* **Records for the task**:
Lemma book_irdrop_total rows n d elap b :
  ce_ok rows n (d_ce d) -> booked_ok b ->
  exists ce, book_irdrop d elap b = Ret (set_event d ce (d_ev d)) /\ ce_ok rows n ce /\
    chg_profile ce = chg_profile (d_ce d).
Proof.
  intros Hce Hb. destruct b as [[i s]|]; cbn [book_irdrop].
  2: { exists (d_ce d). split; [by destruct d|done]. }
  destruct Hce as [Hc Ht Hn Hh Hhn Hs Hso].
  destruct (update_tier_total rows (ce_tier_stats (d_ce d)) i
    (fun t => gbms_chg_stats_tier t s elap) n) as (l & -> & Hl1 & Hl2 & Hl3); try done.
  { intros t Hin. rewrite Forall_forall in Ht, Hn. specialize (Ht t Hin). specialize (Hn t Hin).
    unfold gbms_chg_stats_tier. destruct (_ || _); [done|]. destruct Ht. by split. }
  run. eexists. split; [done|]. split; [|done]. split; try done. destruct Hso. by split.
Qed.

(** What a poll publishes. *)
Record published (p : gbms_chg_profile) (a : msc_algo) (s ti : Z) (t : msc_tier) (a' : msc_algo)
    : Prop := {
  pb_temp : a_temp_idx a' = ti;
  pb_vbatt : a_vbatt_idx a' = m_vbatt_idx t;
  pb_fv : a_fv_uv a' = m_fv_uv t;
  pb_cc : GBMS_CCCM_LIMITS p ti (m_vbatt_idx t) = Ret (a_cc_max a');
  pb_topoff : at_ (topoff_limits (limits p)) ti = Ret (a_topoff a');
  pb_interval : a_msc_update_interval a' = m_interval t;
  pb_jeita : a_jeita_stop_charging a' = a_jeita_stop_charging a;
  pb_cv : a_checked_cv_cnt a' = a_checked_cv_cnt a;
  pb_ov : a_checked_ov_cnt a' = a_checked_ov_cnt a;
  pb_switch : a_checked_tier_switch_cnt a' = a_checked_tier_switch_cnt a;
  pb_state : a_msc_state a' = s;
}.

* **What this task involves**: Beginning with the line containing "(fun t => gbms_chg_stats_tier" in the material above, copy every line exactly until you have copied the line containing "run. eexists. split;".

* **Your response**:
    (fun t => gbms_chg_stats_tier t s elap) n) as (l & -> & Hl1 & Hl2 & Hl3); try done.
  { intros t Hin. rewrite Forall_forall in Ht, Hn. specialize (Ht t Hin). specialize (Hn t Hin).
    unfold gbms_chg_stats_tier. destruct (_ || _); [done|]. destruct Ht. by split. }
  run. eexists. split; [done|]. split; [|done]. split; try done. destruct Hso. by split.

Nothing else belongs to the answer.